The eurozone was dragged into a deeper downturn in February by the struggling economies of France, Spain and Italy.
The latest business surveys of thousands of companies across the 17-nation currency bloc show a widening gap between those countries and prosperous Germany.
The divide between Germany and France, the eurozone’s two biggest economies, grew to its greatest since the currency union was set up in 1999.
The company that carried out the business surveys said they point to the eurozone economy shrinking around 0.2 percent this quarter.
Only German’s strength will save the bloc from a downturn as bad as the 0.6 percent decline at the end of last year.
“Two months into 2013, we’ve been somewhat disappointed with the eurozone economy’s progress,” said Victoria Clarke, economist at Investec in London.

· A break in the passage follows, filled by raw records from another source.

(* ------------------------------------------------------------------ *)
(** ** The page scanner: risk terms and truncation *)

Section PageScanner.

Import Background.

Lemma slice_0 {A} (n : nat) (a : list A) : slice 0 n a = firstn n a.
Proof. unfold slice. rewrite Nat.sub_0_r. reflexivity. Qed.

(** The loop over the risk phrases sets the flag when some phrase occurs and
    collects the phrases that occur. *)
Lemma riskyStep_fold (text : jsstring) (keywords : list jsstring)
  (b : bool) (acc : list jsstring) :
  fold_left (riskyStep (toLowerCase text)) keywords (b, acc)
  = (b || negb (Nat.eqb (length (matched keywords text)) 0),
     acc ++ matched keywords text).
Proof.
  revert b acc. induction keywords as [|k ks IH]; intros b acc.
  - simpl. rewrite orb_false_r, app_nil_r. reflexivity.
  - cbn [fold_left matched filter]. unfold riskyStep at 2.
    fold (matched ks text).
    destruct (includes (toLowerCase text) (toLowerCase k)).
    + rewrite IH, <- app_assoc. cbn [length Nat.eqb negb app].
      rewrite orb_true_r. reflexivity.
    + apply IH.
Qed.

(** The fields of the report that come from the page text and the links. *)
Lemma detectPolicyContent_fields (page : Page) :
  let r := detectPolicyContent page in
  hasRiskyKeywords r
  = negb (Nat.eqb (length (matched riskyKeywords (innerText page))) 0)
  /\ foundRiskyTerms r = firstn 5 (matched riskyKeywords (innerText page))
  /\ foundPolicyLinks r = firstn 5 (fst (scanLinks (links page))).
Proof.
  unfold detectPolicyContent, scanRisky. rewrite riskyStep_fold.
  destruct (scanLinks (links page)) as [found marked].
  cbv zeta. cbn [hasRiskyKeywords foundRiskyTerms foundPolicyLinks fst].
  rewrite !slice_0. auto.
Qed.

(** C6: the report holds at most 5 links and at most 5 risk terms; they are
    the first 5 of the links found and of the risk phrases found, in the
    order of the scan.  On [busyPage] six of each were found. *)
Theorem report_lists_are_truncated :
  (forall page,
      let r := detectPolicyContent page in
      (length (foundPolicyLinks r) <= 5)%nat
      /\ (length (foundRiskyTerms r) <= 5)%nat
      /\ foundPolicyLinks r = firstn 5 (fst (scanLinks (links page)))
      /\ foundRiskyTerms r = firstn 5 (matched riskyKeywords (innerText page)))
  /\ length (fst (scanLinks (links busyPage))) = 6%nat
  /\ length (matched riskyKeywords (innerText busyPage)) = 6%nat
  /\ length (foundPolicyLinks (detectPolicyContent busyPage)) = 5%nat
  /\ length (foundRiskyTerms (detectPolicyContent busyPage)) = 5%nat.
Proof.
  split.
  - intros page. destruct (detectPolicyContent_fields page) as (_ & H1 & H2).
    cbv zeta in *. rewrite H1, H2.
    repeat split; apply firstn_le_length.
  - repeat split; vm_compute; reflexivity.
Qed.

(** C10: the flag [hasRiskyKeywords] is set exactly when [foundRiskyTerms]
    is not empty. *)
Theorem hasRiskyKeywords_iff_terms_found (page : Page) :
  let r := detectPolicyContent page in
  hasRiskyKeywords r = true <-> foundRiskyTerms r <> [].
Proof.
  destruct (detectPolicyContent_fields page) as (H1 & H2 & _).
  cbv zeta in *. rewrite H1, H2.
  destruct (matched riskyKeywords (innerText page)) as [|k l]; simpl.
  - split; [discriminate | congruence].
  - split; [discriminate | reflexivity].
Qed.

Lemma filter_comm {A} (f g : A -> bool) (l : list A) :
  filter f (filter g l) = filter g (filter f l).
Proof.
  induction l as [|a l IH]; simpl; [reflexivity|].
  destruct (f a) eqn:Ef, (g a) eqn:Eg; simpl; rewrite ?Ef, ?Eg, IH; reflexivity.
Qed.

(** The page scanner's phrases are those of the popup that it kept, in the
    same order. *)
Lemma riskyKeywords_sublist :
  riskyKeywords = filter inRiskyKeywords Popup.riskKeywords.
Proof. vm_compute. reflexivity. Qed.

(** C9 as the specification words it fails: the two scripts hold different
    lists, and on the text "for marketing purposes" the popup finds a risk
    phrase where the page scanner finds none. *)
Lemma the_two_risk_lists_differ :
  riskyKeywords <> Popup.riskKeywords
  /\ Popup.foundRisks (Popup.analyzeRiskFactors (lit "for marketing purposes"))
     = [lit "marketing purposes"]
  /\ foundRiskyTerms (detectPolicyContent (textPage (lit "for marketing purposes")))
     = [].
Proof.
  split; [|split].
  - vm_compute. discriminate.
  - vm_compute. reflexivity.
  - vm_compute. reflexivity.
Qed.
(** A connection object.  [obj_id] is what [id(web3)] returns; the
    remaining fields are the provider it was built for and what the
    node answers. *)
Record Web3 := {
  obj_id : Z;
  provider_url : string;
  is_connected : bool;
  eth_chain_id : Z;
  eth_block_number : Z;
  (* token.functions.balanceOf(owner).call() *)
  eth_call_balanceOf : string → string → result Z;
  (* token.functions.allowance(owner, spender).call() *)
  eth_call_allowance : string → string → string → result Z
}.

(** An ERC20 contract handle: it stays bound to the connection that
    created it. *)
Record Contract := {
  contract_w3 : Web3;
  contract_address : string
}.

(** ** Process state: the module-level handle cache and the calls made *)

(** The keyword arguments of a route quote request. *)
Record QuoteRequest := {
  qr_token_in : string;
  qr_token_out : string;
  qr_amount_in_wei : Z;
  qr_sender : string;
  qr_recipient : option string
}.

(** The keyword arguments of a bridge quote request. *)
Record JumperRequest := {
  jr_amount : Z;
  jr_from_address : string;
  jr_to_address : string
}.

(** What is recorded of a run: the contract reads ([balanceOf],
    [allowance]) and the requests handed to the two quote functions,
    in the order they are made.  The connection probes of
    [ensure_web3_connected] ([is_connected], [eth.chain_id]) are not
    recorded. *)
Inductive RpcCall :=
  | CallBalanceOf (token owner : string)
  | CallAllowance (token owner spender : string)
  | CallQuote (request : QuoteRequest)
  | CallJumper (request : JumperRequest).
(** ** [split_openaire_grants_dump]

    [OpenAIREGrantsDump.split] lives in another module; the pairs
    (filepath, row_count) it yields are taken as given.  The command
    prints, for each pair, the file, its rows and the running total. *)
Fixpoint split_report (total_rows : Z) (split_files : list (string * Z))
  : list (string * Z * Z) :=
  match split_files with
  | [] => []
  | (filepath, row_count) :: rest =>
      let total_rows := total_rows + row_count in
      (filepath, row_count, total_rows) :: split_report total_rows rest
  end.

Definition split_openaire_grants_dump (split_files : list (string * Z))
  : list (string * Z * Z) :=
  split_report 0 split_files.

Definition rows_of (split_files : list (string * Z)) : Z :=
  foldr (λ f acc, f.2 + acc) 0 split_files.

(** The lines of a listing, numbered from [idx]. *)
Fixpoint numbered (idx : nat) (ss : list FileSummary) : list FileLine :=
  match ss with
  | [] => []
  | s :: rest =>
      mkFileLine idx (fs_key s) (fs_checksum s) (fs_size s)
      :: numbered (S idx) rest
  end.

(** The keys a command names: the only ones it may change. *)
Definition touched (op : Op) (m : Machine) : list string :=
  match op with
  | Add _ _ => [basename (f_name (fp m))]
  | Remove _ key => [key]
  | Rename _ key new_key => [key; new_key]
  | Attach _ _ _ _ _ _ key2 => [str key2]
  end.

(** * Properties *)

(** ** The object-version index *)

Section index_facts.
Implicit Types (vs : list ObjectVersion) (v : ObjectVersion)
  (b : BucketId) (k : string) (f : option FileId).

Lemma find_live_Some vs b k v :
  find_live vs b k = Some v → v ∈ vs ∧ live_at b k v.
Proof.
  unfold find_live. intros H. apply find_some in H as [Hin Hp].
  apply bool_decide_eq_true in Hp. by apply list_elem_of_In in Hin.
Qed.

Lemma find_live_key vs b k v : find_live vs b k = Some v → ov_key v = k.
Proof. intros H. by apply find_live_Some in H as (_ & [_ ?] & _). Qed.

Lemma find_live_None vs b k :
  find_live vs b k = None ↔ ∀ v, v ∈ vs → ¬ live_at b k v.
Proof.
  unfold find_live. split.
  - intros H v Hin Hl. apply list_elem_of_In in Hin.
    eapply find_none in H; [|done].
    by apply bool_decide_eq_false in H.
  - intros H. induction vs as [|x vs IH]; [done|]. simpl.
    rewrite bool_decide_eq_false_2; [|apply H; left].
    apply IH. intros v Hv. apply H. by right.
Qed.
#[local] Hint Resolve fileless_generate_summary : fileless_db.



Lemma get_puzzle_run (author : pystr) (w : world) :
  get_puzzle author w =
  match generate_puzzle (loaded w) w with
  | (Ok result, w1) =>
      match title (get_or result "topic" (lit "Math & Physics")),
            getitem result "content" with
      | Ok t, Ok content =>
          let e := {| e_title := lit "Puzzle: " ++ t;
                      e_description := content;
                      e_color := 0xFEE75C;
                      e_timestamp := Some (w_clock w1 (w_step w1));
                      e_footer := Some (lit "Requested by " ++ author
                                          ++ lit " | Answer: use !answer");
                      e_fields := [] |} in
          let h' := set_temp_answer
                      (get_or result "answer" (lit "No answer available"))
                      (loaded w) in
          send e (write_file h' (tick w1))
      | Raise x, _ => (Raise x, w1)
      | Ok _, Raise x => (Raise x, w1)
      end
  | (Raise x, w1) => (Raise x, w1)
  end.
Proof.
  unfold get_puzzle. rewrite bind_unfold. unfold load_history at 1.
  cbv beta match. fold (loaded w). rewrite bind_unfold.
  destruct (generate_puzzle (loaded w) w) as [[result|x] w1]; [|done].
  rewrite bind_unfold. unfold lift at 1. cbv beta match.
  destruct (title _) as [t|x]; [|done].
  rewrite bind_unfold. unfold lift at 1. cbv beta match.
  destruct (getitem result "content") as [content|x]; [|done].
  reflexivity.
Qed.

Lemma send_file (e : embed) (w : world) : w_file (send e w).2 = w_file w.
Proof. unfold send, send_message. by destruct (w_send_ok w (w_step w)). Qed.




Lemma quiet_load_history : quiet load_history.
Proof. intros w. split; [apply same_outside_refl | done]. Qed.

Lemma quiet_get_channel : quiet get_channel.
Proof. intros w. split; [apply same_outside_refl | done]. Qed.

#[local] Hint Resolve quiet_load_history quiet_get_channel : quiet_db.
#[local] Hint Resolve calm_generate_content : calm_db.

(** Walk down an invocation: the steps up to the first one that touches
    the channel or the file are calm, the rest issues no model call. *)
Ltac calm_walk :=
  repeat first
    [ solve [auto with calm_db]
    | apply calm_bind; [| intros ?]
    | match goal with
      | |- context [match ?x with _ => _ end] => destruct x
      end ].

Ltac callfree_walk :=
  repeat first
    [ solve [auto with callfree_db]
    | apply callfree_bind; [| intros ?]
    | match goal with
      | |- context [match ?x with _ => _ end] => destruct x
      end ].

Ltac atomic_walk :=
  repeat first
    [ apply atomic_bind; [solve [calm_walk] | intros ?]
    | match goal with
      | |- context [let '(_, _) := ?x in _] => destruct x
      end ];
  try (apply callfree_atomic; solve [callfree_walk]).

Lemma atomic_daily_post_body : atomic daily_post_body.
Proof. unfold daily_post_body. atomic_walk. Qed.

Lemma atomic_daily_post : atomic daily_post.
Proof.
  unfold daily_post. apply atomic_bind; [calm_walk|].
  intros [|]; simpl.
  - apply atomic_try_except, atomic_daily_post_body.
  - apply callfree_atomic, callfree_print.
Qed.

Lemma atomic_get_fact (author : pystr) (topic : option pystr) :
  atomic (get_fact author topic).
Proof. unfold get_fact. atomic_walk. Qed.

Lemma atomic_get_what_if (author : pystr) : atomic (get_what_if author).
Proof. unfold get_what_if. atomic_walk. Qed.

Lemma atomic_get_puzzle (author : pystr) : atomic (get_puzzle author).
Proof. unfold get_puzzle. atomic_walk. Qed.

Lemma atomic_get_answer : atomic get_answer.
Proof. unfold get_answer. atomic_walk. Qed.

Lemma atomic_show_history (count : Z) : atomic (show_history count).
Proof. unfold show_history. atomic_walk. Qed.

Lemma atomic_show_schedule : atomic show_schedule.
Proof. unfold show_schedule. atomic_walk. Qed.

(** C2. Atomicity on failure: if a model call raised in the course of an
    invocation, nothing was sent and the history file is left as it was:
    the aggregate a later invocation loads has the same posts, rotation
    lists and pending answer. *)
Theorem failure_atomicity (i : invocation) (w : world) :
  failed_calls (run i w).2 <> failed_calls w ->
  w_file (run i w).2 = w_file w /\
  w_sent (run i w).2 = w_sent w /\
  posts (loaded (run i w).2) = posts (loaded w) /\
  used_wonders (loaded (run i w).2) = used_wonders (loaded w) /\
  used_topics (loaded (run i w).2) = used_topics (loaded w) /\
  pending_puzzle_answer (loaded (run i w).2) = pending_puzzle_answer (loaded w).
Proof.
  intros Hfail.
  assert (Hatomic : w_file (run i w).2 = w_file w /\
                    w_sent (run i w).2 = w_sent w).
  { destruct i; simpl in *.
    - by apply atomic_daily_post.
    - by apply atomic_get_fact.
    - by apply atomic_get_what_if.
    - by apply atomic_get_puzzle.
    - by apply atomic_get_answer.
    - by apply atomic_show_history.
    - by apply atomic_show_schedule. }
  destruct Hatomic as [Hfile Hsent]. unfold loaded. by rewrite Hfile.
Qed.

Lemma generate_content_puzzle (h : history) :
  generate_content (lit "puzzle") h = generate_puzzle h.
Proof. reflexivity. Qed.

Lemma send_Ok (e : embed) (w w' : world) :
  send e w = (Ok tt, w') -> w' = tick (record_sent (MsgEmbed e) w).
Proof.
  unfold send, send_message. destruct (w_send_ok w (w_step w)); by intros [= <-].
Qed.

“Germany’s doing a bit better than the rest of the pack, but in general, there’s no real sign there of stabilisation, or of the contraction at least bottoming out.”
UK’s mixed outlook
By contrast, Britain’s services purchasing managers’ index hit a five month-high in January according to survey results released at the same time. The services sector accounts for the bulk of the UK economy.
However, the upbeat services number follows dire construction and manufacturing PMIs there from the last few days.
“Maybe a small glimmer of hope is showing through for the UK services sector amidst deepening gloom for the UK economy,” said David Brown from New View Economics.
He added that it was far too tenuous to suggest the services PMI meant there was some uplift in economic activity this quarter, if the poor manufacturing data was included in the assessment.